Coordenadas

Cuidado con la autonomía del Banxico

Causa preocupación que una institución que ha ejercido su autonomía con plenitud y que es una de las anclas de la estabilidad en México empiece a ser cuestionada por el presidente.

Una de las más importantes instituciones que cuentan con autonomía constitucional en nuestro país es el Banco de México.

En uso de esa autonomía y de acuerdo con las leyes vigentes, la Junta de Gobierno del Banco Central determinó que no hubo en 2020 remanentes de operación que pudieran entregarse a la Secretaría de Hacienda.

Esta decisión, que fue anunciada públicamente el pasado 23 de abril, cuando el Banxico presentó sus estados financieros del año anterior, no gustó al presidente López Obrador.

En la ‘mañanera’ de ayer cuestionó que en anteriores administraciones el Banxico sí haya entregado recursos al gobierno y ahora no, ni siquiera etiquetados para la compra de vacunas.

Además, señaló que, a su juicio, “el Banxico no ve con buenos ojos al gobierno” y que su gobernador, Alejandro Díaz de León, fue cercano a funcionarios de anteriores administraciones.

Pese a todo, dijo que se tenía que respetar su autonomía.

El día de ayer, el subgobernador Gerardo Esquivel aclaró en sus redes sociales que 74 por ciento de los 165 mil millones de pesos de utilidad obtenidos por Banxico en 2020 tuvo que destinarse a amortizar las pérdidas de ejercicios anteriores y que la diferencia, cercana a los 43 mil millones de pesos, tuvo que ser aplicada al capital contable, que aun así se encuentra por abajo del mínimo establecido por ley.

Es decir, descartó que haya sido una decisión tomada en función de criterios políticos, pues solo se consideraron elementos técnicos y legales.

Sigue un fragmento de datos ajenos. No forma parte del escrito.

(* ===== verification/DistMoeParallel.v ===== *)
(** * Tensor and expert parallelism compute the mixture

    [dist_moe_tp] splits the inner dimension of both products over the ranks,
    [dist_moe_ep] the experts.  In exact sums both give [DistMoeSpec.mixtures]. *)

From S2P Require Import Prelude FlatArrays Indexing Arrays MoeRouting DistMoe DistMoeLoops DistMoeStages DistMoeSpec Vectors.
Local Open Scope Z_scope.

(** ** Slices of the last axis *)
Lemma rows_concat {A} (f : Z → Z → A) (R W : Z) : 0 ≤ R → 0 < W →
  (r ← zrange R; f r <$> zrange W) = (λ i, f (i / W) (i mod W)) <$> zrange (R * W).
Proof.
  intros HR HW. revert R HR. refine (natlike_ind _ _ _); [done|]. intros R HR IH. unfold Z.succ.
  rewrite zrange_S, bind_app, IH by done. simpl. rewrite app_nil_r.
  replace ((R + 1) * W) with (R * W + W) by lia. rewrite zrange_add, fmap_app, <- list_fmap_compose by nia. f_equal.
  apply list_fmap_ext. intros _ j [_ Hj]%zrange_lookup_Some. simpl.
  by destruct (square_index W R j) as [-> ->].
Qed.

Lemma list_bind_ext' {A B} (f g : A → list B) (l : list A) : (∀ x, x ∈ l → f x = g x) → (l ≫= f) = (l ≫= g).
Proof.
  induction l as [|x l IH]; intros H; [done|]. rewrite !bind_cons. rewrite (H x), IH; [done| |left].
  intros y Hy. apply H. by right.
Qed.

(** Part [r] of [tp] parts of [h] columns. *)
Record columns (a : Array3) (rows tp h : Z) : Prop := {
  col_rows : dim0 a * dim1 a = rows;
  col_dim : dim2 a = tp * h;
  col_elems : Z.of_nat (length (elems a)) = rows * (tp * h);
  col_pos : 0 ≤ rows ∧ 0 < h
}.

Lemma last_slice_elems a rows tp h r : columns a rows tp h → 0 ≤ r < tp →
  elems (last_slice (r * h) ((r + 1) * h) a) =
    (λ i, elems a !!! Z.to_nat (i / h * (tp * h) + (r * h + i mod h))) <$> zrange (rows * h).
Proof.
  intros [Hrows Hdim Hel [Hr0 Hh]] Hr. unfold last_slice. cbn [elems]. rewrite Hrows, Hdim, !Z.min_l by nia.
  rewrite <- (rows_concat (λ row j, elems a !!! Z.to_nat (row * (tp * h) + (r * h + j)))) by done.
  apply list_bind_ext'. intros row Hrow%elem_of_zrange.
  replace (row * (tp * h) + (r + 1) * h) with (row * (tp * h) + r * h + h) by lia.
  assert (row * (tp * h) + tp * h ≤ rows * (tp * h)) by nia. assert (r * h + h ≤ tp * h) by nia.
  assert (0 ≤ row * (tp * h)) by nia. assert (0 ≤ r * h) by nia.
  apply cells_list; [|lia..]. eapply cells_ext; [apply cells_total; lia|]. intros j Hj. simpl. do 2 f_equal. lia.
Qed.

Lemma last_slice_at a rows tp h r row c : columns a rows tp h → 0 ≤ r < tp → 0 ≤ row < rows → 0 ≤ c < h →
  elems (last_slice (r * h) ((r + 1) * h) a) !!! Z.to_nat (row * h + c) =
    elems a !!! Z.to_nat (row * (tp * h) + (r * h + c)).
Proof.
  intros Ha Hr Hrow Hc. rewrite (last_slice_elems a rows tp h r) by done.
  apply list_lookup_total_correct. rewrite list_lookup_fmap, zrange_lookup by nia. simpl. f_equal.
  by destruct (square_index h row c Hc) as [-> ->].
Qed.

Lemma last_slice_length a rows tp h r : columns a rows tp h → 0 ≤ r < tp →
  Z.of_nat (length (elems (last_slice (r * h) ((r + 1) * h) a))) = rows * h.
Proof.
  intros Ha Hr. rewrite (last_slice_elems a rows tp h r) by done. rewrite length_fmap, length_zrange.
  pose proof (col_pos _ _ _ _ Ha). nia.
Qed.

Lemma py_slice_forall {A} (P : A → Prop) lo hi xs : Forall P xs → Forall P (py_slice lo hi xs).
Proof. intros H. by apply Forall_take, Forall_drop. Qed.

Lemma last_slice_forall lo hi a (P : Z → Prop) : Forall P (elems a) → Forall P (elems (last_slice lo hi a)).
Proof.
  intros H. unfold last_slice. cbn [elems]. apply Forall_forall. intros x Hx.
  apply list_elem_of_bind in Hx as (r & Hx & _).
  eapply Forall_forall; [|exact Hx]. by apply py_slice_forall.
Qed.

(** ** Shards of quantised weights *)
Section shards.
Context {V : Type} `{num : !Numpy V}.
#[local] Existing Instance V_inhabited.
Context (w ws : Array3) (n R tp h gs r : Z).
Context (Htp : 0 ≤ r < tp) (Hh : 0 < h) (Heven : h mod 2 = 0) (Hgs : h mod gs = 0).
Context (Hq : quantised (elems w) (elems ws) n R (tp * h) gs) (Hn : 0 ≤ n).
Context (Hw : dim0 w * dim1 w = n * R ∧ dim2 w = tp * h / 2).
Context (Hws : dim0 ws * dim1 ws = n * R ∧ dim2 ws = tp * h / gs).

Definition shard (u : Z) (a : Array3) : Array3 := last_slice (r * h / u) ((r + 1) * h / u) a.

Lemma part_of u : 0 < u → h mod u = 0 → h = u * (h / u) ∧ 0 < h / u ∧
  tp * h / u = tp * (h / u) ∧ r * h / u = r * (h / u) ∧ (r + 1) * h / u = (r + 1) * (h / u).
Proof using Hh.
  intros Hu Hm. pose proof (Z.div_mod h u ltac:(lia)) as Hd. rewrite Hm, Z.add_0_r in Hd.
  assert (∀ x, x * h / u = x * (h / u)) as Hx.
  { intros x. rewrite Hd at 1. rewrite (Z.mul_comm u), Z.mul_assoc. apply Z.div_mul. lia. }
  split; [done|]. split; [nia|]. by rewrite !Hx.
Qed.

Lemma shard_columns : columns w (n * R) tp (h / 2) ∧ columns ws (n * R) tp (h / gs).
Proof using r Hh Heven Hgs Hq Hn Hw Hws.
  destruct Hq as [HR _ Hgs0 _ _ Hlw Hlws _]. destruct Hw, Hws.
  destruct (part_of 2 ltac:(lia) Heven) as (_ & ? & E2 & _). destruct (part_of gs Hgs0 Hgs) as (_ & ? & Eg & _).
  split; constructor; try congruence; try (split; [nia|done]).
Qed.

Lemma shard_quantised : quantised (elems (shard 2 w)) (elems (shard gs ws)) n R h gs.
Proof using Htp Hh Heven Hgs Hq Hn Hw Hws.
  destruct shard_columns as [Hc Hcs]. destruct Hq as [HR _ Hgs0 _ _ _ _ Hb].
  destruct (part_of 2 ltac:(lia) Heven) as (_ & _ & _ & E1 & E2).
  destruct (part_of gs Hgs0 Hgs) as (_ & _ & _ & E3 & E4).
  unfold shard. constructor; [done|lia|done..| | |by apply last_slice_forall].
  - rewrite E1, E2. by apply (last_slice_length w (n * R) tp).
  - rewrite E3, E4. by apply (last_slice_length ws (n * R) tp).
Qed.

Lemma part_index u c : 0 < u → h mod u = 0 → (r * h + c) / u = r * (h / u) + c / u.
Proof using tp Hh.
  intros Hu Hm. destruct (part_of u Hu Hm) as (Hd & _). rewrite Hd at 1.
  replace (r * (u * (h / u)) + c) with (r * (h / u) * u + c) by lia. apply Z.div_add_l. lia.
Qed.

Lemma shard_weight row c : 0 ≤ row < n * R → 0 ≤ c < h →
  weight (V := V) (elems (shard 2 w)) (elems (shard gs ws)) h gs row c =
    weight (elems w) (elems ws) (tp * h) gs row (r * h + c).
Proof using All.
  intros Hrow Hc. destruct shard_columns as [Hcw Hcs]. destruct Hq as [_ _ Hgs0 _ _ _ _ _].
  destruct (part_of 2 ltac:(lia) Heven) as (Hd2 & Hp2 & Et2 & E1 & E2).
  destruct (part_of gs Hgs0 Hgs) as (Hdg & Hpg & Etg & E3 & E4).
  unfold weight, weight_bits, shard. rewrite E1, E2, E3, E4, Et2, Etg.
  rewrite (last_slice_at w (n * R) tp), (last_slice_at ws (n * R) tp) by
    (done || (split; [apply Z.div_pos; lia|apply Z.div_lt_upper_bound; lia])).
  rewrite !part_index by (done || lia).
  replace ((r * h + c) mod 2) with (c mod 2); [done|].
  rewrite Hd2. replace (r * (2 * (h / 2)) + c) with (c + r * (h / 2) * 2) by lia. by rewrite Z.mod_add.
Qed.
End shards.

(** The partial products of the ranks add up to the product. *)
Lemma product_shards {V : Type} `{num : !Numpy V} (Hsum : exact_sums) (experts : list Z) (x : Z → V)
    (w ws : list Z) (wr wsr : Z → list Z) tp h gs R r j : 0 ≤ tp → 0 ≤ h →
  (∀ rank c, 0 ≤ rank < tp → 0 ≤ c < h →
    weight (wr rank) (wsr rank) h gs (row_expert experts r * R + j) c =
      weight w ws (tp * h) gs (row_expert experts r * R + j) (rank * h + c)) →
  over tp (λ rank, product experts (λ c, x (rank * h + c)) (wr rank) (wsr rank) h gs R r j) =
    product experts x w ws (tp * h) gs R r j.
Proof.
  intros Htp Hh Hw. unfold product. rewrite <- (over_parts Hsum tp h) by done.
  apply over_ext. intros rank Hrank. apply over_ext. intros c Hc. by rewrite Hw.
Qed.

Lemma tile_value_shift {V : Type} `{num : !Numpy V} sorted N src (base : Z → Z) off r c :
  tile_value (V := V) sorted N src (λ r, base r + off) r c = tile_value sorted N src (λ r, base r + 0) r (off + c).
Proof. unfold tile_value. case_match; [|done]. do 3 f_equal. lia. Qed.

Lemma zip_zrange {A} (f : Z → A) n : zip (zrange n) (f <$> zrange n) = (λ r, (r, f r)) <$> zrange n.
Proof. induction (zrange n) as [|i l IH]; [done|]. simpl. by f_equal. Qed.

Lemma map_result_zip {A B} (f : Z * A → result B) (g : Z → A) (h : Z → B) n :
  (∀ r, 0 ≤ r < n → f (r, g r) = Ok (h r)) → map_result f (zip (zrange n) (g <$> zrange n)) = Ok (h <$> zrange n).
Proof.
  intros Hf. apply map_result_Forall2. rewrite zip_zrange. apply Forall2_fmap, Forall_Forall2_diag, Forall_forall.
  intros r Hr%elem_of_zrange. by apply Hf.
Qed.

(** ** Tensor parallelism *)
Lemma tp_plan_inv hidden ispp tp gs plan : tp_plan hidden ispp tp gs = Ok plan →
  0 < tp ∧ hidden = tp * hidden_shard plan ∧ ispp = tp * ispp_shard plan ∧
  hidden_shard plan mod 64 = 0 ∧ ispp_shard plan mod 64 = 0 ∧
  hidden_shard plan mod gs = 0 ∧ ispp_shard plan mod gs = 0.
Proof.
  unfold tp_plan, py_mod. intros H. res_inv. repeat case_decide; simplify_eq. zbool. cbn [hidden_shard ispp_shard].
  pose proof (Z.div_mod hidden tp ltac:(lia)). pose proof (Z.div_mod ispp tp ltac:(lia)). lia.
Qed.

(** ** Experts of a range *)
Lemma py_slice_at {A} `{!Inhabited A} lo hi (xs : list A) i : 0 ≤ lo → 0 ≤ i < hi - lo → hi ≤ Z.of_nat (length xs) →
  py_slice lo hi xs !!! Z.to_nat i = xs !!! Z.to_nat (lo + i).
Proof.
  intros Hlo Hi Hhi. apply list_lookup_total_correct.
  apply (cells_slice xs lo hi (hi - lo) (λ i, xs !!! Z.to_nat (lo + i))); [apply cells_total|..]; lia.
Qed.

Section experts.
Context (w ws : Array3) (E R K gs b0 b1 : Z).
Context (Hb : 0 ≤ b0 ∧ b0 ≤ b1 ∧ b1 ≤ E).
Context (Hq : quantised (elems w) (elems ws) E R K gs).
Context (Hw : dim0 w = E ∧ dim1 w * dim2 w = R * (K / 2)).
Context (Hws : dim0 ws = E ∧ dim1 ws * dim2 ws = R * (K / gs)).

Lemma first_slice_elems : elems (first_slice b0 b1 w) = py_slice (b0 * (R * (K / 2))) (b1 * (R * (K / 2))) (elems w) ∧
  elems (first_slice b0 b1 ws) = py_slice (b0 * (R * (K / gs))) (b1 * (R * (K / gs))) (elems ws).
Proof using Hb Hw Hws.
  destruct Hw as [E0 E1], Hws as [F0 F1]. unfold first_slice. cbn [elems]. by rewrite E0, E1, F0, F1, !Z.min_l by lia.
Qed.

Lemma first_slice_bounds : 0 ≤ R * (K / 2) ∧ 0 ≤ R * (K / gs) ∧
  b1 * (R * (K / 2)) ≤ Z.of_nat (length (elems w)) ∧ b1 * (R * (K / gs)) ≤ Z.of_nat (length (elems ws)).
Proof using Hb Hq.
  destruct Hq as [HR HK Hgs0 _ _ Hlw Hlws _]. rewrite Hlw, Hlws.
  assert (0 ≤ K / 2) by (apply Z.div_pos; lia). assert (0 ≤ K / gs) by (apply Z.div_pos; lia).
  assert (0 ≤ R * (K / 2)) by nia. assert (0 ≤ R * (K / gs)) by nia. split_and!; [done|done|nia|nia].
Qed.

Lemma first_slice_quantised :
  quantised (elems (first_slice b0 b1 w)) (elems (first_slice b0 b1 ws)) (b1 - b0) R K gs.
Proof using Hb Hq Hw Hws.
  destruct first_slice_elems as [-> ->], first_slice_bounds as (? & ? & ? & ?).
  destruct Hq as [HR HK Hgs0 Heven Hg _ _ Hbytes]. constructor; try done.
  - rewrite length_py_slice by nia. lia.
  - rewrite length_py_slice by nia. lia.
  - by apply py_slice_forall.
Qed.

Lemma first_slice_weight {V : Type} `{num : !Numpy V} e j c : 0 ≤ e < b1 - b0 → 0 ≤ j < R → 0 ≤ c < K →
  weight (V := V) (elems (first_slice b0 b1 w)) (elems (first_slice b0 b1 ws)) K gs (e * R + j) c =
    weight (elems w) (elems ws) K gs ((b0 + e) * R + j) c.
Proof using Hb Hq Hw Hws.
  intros He Hj Hc. destruct first_slice_elems as [-> ->], first_slice_bounds as (? & ? & ? & ?).
  destruct (quantised_index _ _ _ _ _ _ e j c Hq ltac:(lia) Hj Hc) as (? & ? & _ & ? & ? & _).
  assert ((e + 1) * (R * (K / 2)) ≤ (b1 - b0) * (R * (K / 2))) by nia.
  assert ((e + 1) * (R * (K / gs)) ≤ (b1 - b0) * (R * (K / gs))) by nia.
  assert (0 ≤ b0 * (R * (K / 2))) by nia. assert (0 ≤ b0 * (R * (K / gs))) by nia.
  unfold weight, weight_bits. rewrite !py_slice_at by lia.
  by replace (b0 * (R * (K / 2)) + ((e * R + j) * (K / 2) + c / 2)) with (((b0 + e) * R + j) * (K / 2) + c / 2) by lia;
    replace (b0 * (R * (K / gs)) + ((e * R + j) * (K / gs) + c / gs)) with (((b0 + e) * R + j) * (K / gs) + c / gs) by lia.
Qed.
End experts.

Gerardo Esquivel fue el economista de la campaña electoral de AMLO y es uno de los tres integrantes de la Junta de Gobierno que fue nombrado por AMLO y ratificado por el Senado. En otras palabras, que de neoliberal no tiene nada. En su cuenta de Twitter es muy claro. Se describe: “No se confundan, mi corazón late a la izquierda”.

AMLO ya ha nombrado a la mayoría de los integrantes de la Junta de Gobierno del Banxico. Además de Esquivel, nombró a Jonathan Heath y a Galia Borja, todos, nombramientos impecables.

Y hay que señalar que las decisiones fundamentales del Banxico, como la que cuestionó el presidente al no transferir a Hacienda remanentes, no son tomadas por el gobernador sino por la Junta.

Causa preocupación que una institución que ha ejercido su autonomía con plenitud y que es una de las anclas de la estabilidad en México empiece a ser cuestionada por el presidente.

La preocupación es mayor aún por el hecho de que el periodo de Alejandro Díaz de León como gobernador concluye el próximo mes de diciembre.

Aunque Díaz de León tendría la posibilidad de repetir, y por sus merecimientos debería hacerlo, por lo dicho ayer, no pareciera ser de las simpatías del presidente.

Así que, la disyuntiva que tendrá el jefe del Ejecutivo será continuar con los nombramientos incuestionables que ya ha hecho y proponer a una persona con solidez técnica, experiencia probada e independencia de criterio, o buscar a alguien que sea proclive, que se adelante a los deseos del presidente para intentar que el Banxico sirva al proyecto de la 4T más que al país.

El tema es delicado pues la estabilidad financiera que existe en México está cimentada en la certidumbre que ofrece un banco central autónomo.

En esta materia, el presidente ha demostrado ser pragmático. Pero en la coyuntura actual, en la cual su perfil doctrinario parece estar ganando la partida, no puede descartarse un giro.

Incluso, si acaso Morena ratificara su mayoría calificada en la Cámara de Diputados, no descarte que vuelvan a aparecer por allí iniciativas de reforma constitucional para restar autonomía a una institución que algunos de la 4T ven como una especie de “templo del neoliberalismo”.

Para la salud de las finanzas de todos, de los 126 millones de mexicanos, ojalá prevalezca la sensatez.